→ **What is being asked**
Write out the entries below exactly, from the first line to the one with "are published only", both ends included.

START Material for the task

(* ===== verification/DiscoveryRegistry.v ===== *)
(** * Discovery resources of the Deno and Node bindings
    (iroh-http-deno/src/dispatch.rs, iroh-http-node/src/lib.rs)

    Both bindings keep their browse and advertise sessions in one locked state
    under 32-bit handles from one counter.  Sessions that belong to an endpoint
    are published only while the endpoint is active and are taken out when it is
    closed.  A session is known by its identity ([Arc] pointer).  The calls take
    several locked sections, so a machine interleaves them. *)

From stdpp Require Import base numbers list strings gmap fin_maps pretty relations.
From Stdlib Require Import ZArith Lia.
From S2P Require Import Prelude Errors Extern HostAdapter.

Open Scope string_scope.
Open Scope list_scope.

Definition U32_MAX : Z := 4294967295.

(** [EndpointOwned]. *)
Record EndpointOwned := mkOwned { endpoint : Z; resource : nat }.

(** Sessions of an endpoint, and those of no endpoint. *)
Inductive ResKind := Browse | Advertise.
#[global] Instance ResKind_eq_dec : EqDecision ResKind.
Proof. solve_decision. Defined.

(** [DiscoveryState] with [DISCOVERY_HANDLE_COUNTER]. *)
Record DiscoveryState := mkDiscovery {
  handle_counter : Z;
  active_endpoints : gset Z;
  peer_browses : gmap Z EndpointOwned;
  peer_advertisements : gmap Z EndpointOwned;
  generic_browses : gmap Z nat;
  generic_advertisements : gmap Z nat
}.
Definition discovery_default : DiscoveryState := mkDiscovery 1 ∅ ∅ ∅ ∅ ∅.

Definition peer_table (k : ResKind) (st : DiscoveryState) : gmap Z EndpointOwned :=
  match k with Browse => peer_browses st | Advertise => peer_advertisements st end.
Definition set_peer_table (k : ResKind) (m : gmap Z EndpointOwned) (st : DiscoveryState) : DiscoveryState :=
  match k with
  | Browse => mkDiscovery (handle_counter st) (active_endpoints st) m (peer_advertisements st) (generic_browses st) (generic_advertisements st)
  | Advertise => mkDiscovery (handle_counter st) (active_endpoints st) (peer_browses st) m (generic_browses st) (generic_advertisements st)
  end.
Definition generic_table (k : ResKind) (st : DiscoveryState) : gmap Z nat :=
  match k with Browse => generic_browses st | Advertise => generic_advertisements st end.
Definition set_generic_table (k : ResKind) (m : gmap Z nat) (st : DiscoveryState) : DiscoveryState :=
  match k with
  | Browse => mkDiscovery (handle_counter st) (active_endpoints st) (peer_browses st) (peer_advertisements st) m (generic_advertisements st)
  | Advertise => mkDiscovery (handle_counter st) (active_endpoints st) (peer_browses st) (peer_advertisements st) (generic_browses st) m
  end.
Definition set_active a st := mkDiscovery (handle_counter st) a (peer_browses st) (peer_advertisements st) (generic_browses st) (generic_advertisements st).
Definition set_counter c st := mkDiscovery c (active_endpoints st) (peer_browses st) (peer_advertisements st) (generic_browses st) (generic_advertisements st).

(** ** Locked sections *)

(** [alloc_discovery_handle]: [checked_add] on a [u32]. *)
Definition alloc_discovery_handle (st : DiscoveryState) : option Z * DiscoveryState :=
  if (handle_counter st =? U32_MAX)%Z then (None, st)
  else (Some (handle_counter st), set_counter (handle_counter st + 1) st).

(** [drain_endpoint_owned]: the resources in the order of the handles found. *)
Definition endpoint_handles (ep : Z) (m : gmap Z EndpointOwned) : list Z :=
  (filter (fun e => endpoint e.2 = ep) (map_to_list m)).*1.
Fixpoint remove_handles (handles : list Z) (m : gmap Z EndpointOwned) : list nat * gmap Z EndpointOwned :=
  match handles with
  | [] => ([], m)
  | h :: handles =>
      let '(taken, m') := remove_handles handles (delete h m) in
      (match m !! h with Some o => resource o :: taken | None => taken end, m')
  end.
Definition drain_endpoint_owned (ep : Z) (m : gmap Z EndpointOwned) : list nat * gmap Z EndpointOwned :=
  remove_handles (endpoint_handles ep m) m.

Definition activate_endpoint_discovery (ep : Z) (st : DiscoveryState) : DiscoveryState :=
  set_active ({[ ep ]} ∪ active_endpoints st) st.

(** The locked part of [retire_endpoint_discovery]: the browses to close and the
    advertisements to drop. *)
Definition retire_endpoint_discovery (ep : Z) (st : DiscoveryState) : list nat * list nat * DiscoveryState :=
  let st := set_active (active_endpoints st ∖ {[ ep ]}) st in
  let '(browses, m) := drain_endpoint_owned ep (peer_browses st) in
  let st := set_peer_table Browse m st in
  let '(advertisements, m) := drain_endpoint_owned ep (peer_advertisements st) in
  (browses, advertisements, set_peer_table Advertise m st).

(** Publishing a started session of an endpoint. *)
Inductive PublishError := ClosedDuringStart | HandleExhausted.
Definition publish_peer (k : ResKind) (ep : Z) (session : nat) (st : DiscoveryState)
  : Result Z PublishError * DiscoveryState :=
  if negb (bool_decide (ep ∈ active_endpoints st)) then (Err ClosedDuringStart, st)
  else
    match alloc_discovery_handle st with
    | (None, st) => (Err HandleExhausted, st)
    | (Some h, st) => (Ok h, set_peer_table k (<[h := mkOwned ep session]> (peer_table k st)) st)
    end.

(** Removing a browse only if it is still the same session ([Arc::ptr_eq]). *)
Definition remove_same_peer (h : Z) (session : nat) (st : DiscoveryState) : bool * DiscoveryState :=
  match peer_browses st !! h with
  | Some o => if bool_decide (resource o = session)
              then (true, set_peer_table Browse (delete h (peer_browses st)) st) else (false, st)
  | None => (false, st)
  end.
Definition remove_same_generic (h : Z) (session : nat) (st : DiscoveryState) : bool * DiscoveryState :=
  match generic_browses st !! h with
  | Some s => if bool_decide (s = session)
              then (true, set_generic_table Browse (delete h (generic_browses st)) st) else (false, st)
  | None => (false, st)
  end.

(** [advertise_peer_close] and [advertise_close]: what is dropped. *)
Definition take_advertisement (h : Z) (st : DiscoveryState) : option nat * DiscoveryState :=
  (resource <$> peer_advertisements st !! h,
   set_peer_table Advertise (delete h (peer_advertisements st)) st).
Definition take_generic_advertisement (h : Z) (st : DiscoveryState) : option nat * DiscoveryState :=
  (generic_advertisements st !! h,
   set_generic_table Advertise (delete h (generic_advertisements st)) st).

(** ** Arguments and answers of the Deno dispatcher *)

(** An answer: a value, or a code with a message. *)
Abbreviation Answer A := (Result A (string * string)).
Definition err {A} (message : string) : Answer A := Err ("UNKNOWN", message).
Definition err_code {A} (code message : string) : Answer A := Err (code, message).

(** [parse_discovery_handle]: [raw] is what [as_u64] gives. *)
Definition parse_discovery_handle (raw : option Z) (field : string) : Result Z string :=
  match raw with
  | None => Err ("missing " +:+ field)
  | Some n => if (n <=? U32_MAX)%Z then Ok n else Err ("invalid " +:+ field +:+ ": " +:+ pretty n)
  end.

(** [browse_peers_dispatch] and [advertise_peer_dispatch] before the start. *)
Definition start_args (handle : option Z) (service_name : option string) (live : Z -> bool) : Answer (Z * string) :=
  match handle with
  | None => err "missing endpointHandle"
  | Some h =>
      match service_name with
      | None => err "missing serviceName"
      | Some name =>
          if live h then Ok (h, name)
          else err_code "INVALID_HANDLE" ("node closed or not found (handle " +:+ pretty h +:+ ")")
      end
  end.

(** The checks of [close_endpoint] before the endpoint's discovery is retired. *)
Definition close_args (handle : option Z) (live : Z -> bool) : Answer Z :=
  match handle with
  | None => err "missing endpointHandle"
  | Some h =>
      if live h then Ok h
      else err_code "INVALID_HANDLE" ("node closed or not found (handle " +:+ pretty h +:+ ")")
  end.

(** The answer after publishing. *)
Definition publish_answer (ep : Z) (r : Result Z PublishError) : Answer Z :=
  match r with
  | Ok h => Ok h
  | Err ClosedDuringStart => err_code "INVALID_HANDLE" ("node closed during discovery start (handle " +:+ pretty ep +:+ ")")
  | Err HandleExhausted => err_code "HANDLE_EXHAUSTED" "discovery handle space exhausted"
  end.

(** ** The calls, interleaved *)

(** Where a call is between two of its sections.  [PcPublish], [PcReject] and
    the rest hold a session that no table holds. *)
Inductive Pc :=
| PcActivate (ep : Z)
| PcStarting (k : ResKind) (ep : Z)
| PcPublish (k : ResKind) (ep : Z) (session : nat)
| PcReject (session : nat)
| PcNext (h : Z) (session : nat)
| PcNextEnd (h : Z) (session : nat)
| PcClose (h : Z) (session : nat)
| PcCloseEnd (h : Z) (session : nat)
| PcDrop (session : nat)
| PcCloseEndpoint (ep : Z)
| PcRetire (ep : Z) (todo : list nat)
| PcRemove (ep : Z)
| PcGenStarting (k : ResKind)
| PcGenAlloc (k : ResKind) (session : nat)
| PcGenInsert (k : ResKind) (h : Z) (session : nat)
| PcGenNext (h : Z) (session : nat)
| PcGenNextEnd (h : Z) (session : nat)
| PcGenClose (h : Z) (session : nat)
| PcGenCloseEnd (h : Z) (session : nat)
| PcDone.

(** [sessions]: the endpoint of each session started so far, if it has one;
    [closed]: sessions that were closed, dropped or have reported their end;
    [issued]: the handles allocated, in order. *)
Record Proc := mkProc {
  disc : DiscoveryState;
  live : gset Z;
  created : gset Z;
  sessions : list (option Z);
  closed : gset nat;
  issued : list Z;
  calls : list Pc
}.
Definition proc0 : Proc := mkProc discovery_default ∅ ∅ [] ∅ [] [].

Definition set_disc d p := mkProc d (live p) (created p) (sessions p) (closed p) (issued p) (calls p).
Definition close_session (s : nat) p := mkProc (disc p) (live p) (created p) (sessions p) ({[ s ]} ∪ closed p) (issued p) (calls p).
Definition issue (h : Z) p := mkProc (disc p) (live p) (created p) (sessions p) (closed p) (issued p ++ [h]) (calls p).
Definition start_session (o : option Z) p := mkProc (disc p) (live p) (created p) (sessions p ++ [o]) (closed p) (issued p) (calls p).
Definition create (ep : Z) p := mkProc (disc p) ({[ ep ]} ∪ live p) ({[ ep ]} ∪ created p) (sessions p) (closed p) (issued p) (calls p).
Definition unregister (ep : Z) p := mkProc (disc p) (live p ∖ {[ ep ]}) (created p) (sessions p) (closed p) (issued p) (calls p).
Definition unregister_all p := mkProc (disc p) ∅ (created p) (sessions p) (closed p) (issued p) (calls p).
Definition call (pc : Pc) p := mkProc (disc p) (live p) (created p) (sessions p) (closed p) (issued p) (calls p ++ [pc]).
Definition goto (i : nat) (pc : Pc) p := mkProc (disc p) (live p) (created p) (sessions p) (closed p) (issued p) (<[i := pc]> (calls p)).

(** The first section of each call. *)
Inductive begins (p : Proc) : Proc -> Prop :=
| b_create ep : ep ∉ created p -> begins p (call (PcActivate ep) (create ep p))
| b_start k ep : ep ∈ live p -> begins p (call (PcStarting k ep) p)
| b_next h o : peer_browses (disc p) !! h = Some o -> begins p (call (PcNext h (resource o)) p)
| b_close h o : peer_browses (disc p) !! h = Some o -> begins p (call (PcClose h (resource o)) p)
| b_stop h s d : take_advertisement h (disc p) = (Some s, d) -> begins p (call (PcDrop s) (set_disc d p))
| b_close_endpoint ep : ep ∈ live p -> begins p (call (PcCloseEndpoint ep) p)
| b_close_all : begins p (unregister_all p)
| b_gen_start k : begins p (call (PcGenStarting k) p)
| b_gen_next h s : generic_browses (disc p) !! h = Some s -> begins p (call (PcGenNext h s) p)
| b_gen_close h s : generic_browses (disc p) !! h = Some s -> begins p (call (PcGenClose h s) p)
| b_gen_stop h s d : take_generic_advertisement h (disc p) = (Some s, d) -> begins p (call (PcDrop s) (set_disc d p)).

(** The next section of a call; what the discovery crate answers is free. *)
Inductive goes_on (p : Proc) : Pc -> Pc * Proc -> Prop :=
| g_activate ep : goes_on p (PcActivate ep) (PcDone, set_disc (activate_endpoint_discovery ep (disc p)) p)
| g_start_fails k ep : goes_on p (PcStarting k ep) (PcDone, p)
| g_started k ep : goes_on p (PcStarting k ep) (PcPublish k ep (length (sessions p)), start_session (Some ep) p)
| g_published k ep s h d : publish_peer k ep s (disc p) = (Ok h, d) ->
    goes_on p (PcPublish k ep s) (PcDone, issue h (set_disc d p))
| g_refused k ep s e d : publish_peer k ep s (disc p) = (Err e, d) ->
    goes_on p (PcPublish k ep s) (PcReject s, set_disc d p)
| g_reject s : goes_on p (PcReject s) (PcDone, close_session s p)
| g_event h s : goes_on p (PcNext h s) (PcDone, p)
| g_ended h s : goes_on p (PcNext h s) (PcNextEnd h s, close_session s p)
| g_next_end h s : goes_on p (PcNextEnd h s) (PcDone, set_disc (remove_same_peer h s (disc p)).2 p)
| g_close h s : goes_on p (PcClose h s) (PcCloseEnd h s, close_session s p)
| g_close_end h s : goes_on p (PcCloseEnd h s) (PcDone, set_disc (remove_same_peer h s (disc p)).2 p)
| g_drop s : goes_on p (PcDrop s) (PcDone, close_session s p)
| g_retire ep bs ads d : retire_endpoint_discovery ep (disc p) = (bs, ads, d) ->
    goes_on p (PcCloseEndpoint ep) (PcRetire ep (bs ++ ads), set_disc d p)
| g_retire_close ep s todo : goes_on p (PcRetire ep (s :: todo)) (PcRetire ep todo, close_session s p)
| g_endpoint_closed ep : goes_on p (PcRetire ep []) (PcRemove ep, p)
| g_remove ep : goes_on p (PcRemove ep) (PcDone, unregister ep p)
| g_gen_fails k : goes_on p (PcGenStarting k) (PcDone, p)
| g_gen_started k : goes_on p (PcGenStarting k) (PcGenAlloc k (length (sessions p)), start_session None p)
| g_gen_alloc k s h d : alloc_discovery_handle (disc p) = (Some h, d) ->
    goes_on p (PcGenAlloc k s) (PcGenInsert k h s, issue h (set_disc d p))
| g_gen_exhausted k s d : alloc_discovery_handle (disc p) = (None, d) ->
    goes_on p (PcGenAlloc k s) (PcReject s, set_disc d p)
| g_gen_insert k h s : goes_on p (PcGenInsert k h s)
    (PcDone, set_disc (set_generic_table k (<[h := s]> (generic_table k (disc p))) (disc p)) p)
| g_gen_event h s : goes_on p (PcGenNext h s) (PcDone, p)
| g_gen_ended h s : goes_on p (PcGenNext h s) (PcGenNextEnd h s, close_session s p)
| g_gen_next_end h s : goes_on p (PcGenNextEnd h s) (PcDone, set_disc (remove_same_generic h s (disc p)).2 p)
| g_gen_close h s : goes_on p (PcGenClose h s) (PcGenCloseEnd h s, close_session s p)
| g_gen_close_end h s : goes_on p (PcGenCloseEnd h s) (PcDone, set_disc (remove_same_generic h s (disc p)).2 p).

Inductive disc_step (p : Proc) : Proc -> Prop :=
| step_begins p' : begins p p' -> disc_step p p'
| step_goes_on i pc pc' p' : calls p !! i = Some pc -> goes_on p pc (pc', p') -> disc_step p (goto i pc' p').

END Material for the task

→ **Exercise output**
(* ===== verification/DiscoveryRegistry.v ===== *)
(** * Discovery resources of the Deno and Node bindings
    (iroh-http-deno/src/dispatch.rs, iroh-http-node/src/lib.rs)

    Both bindings keep their browse and advertise sessions in one locked state
    under 32-bit handles from one counter.  Sessions that belong to an endpoint
    are published only while the endpoint is active and are taken out when it is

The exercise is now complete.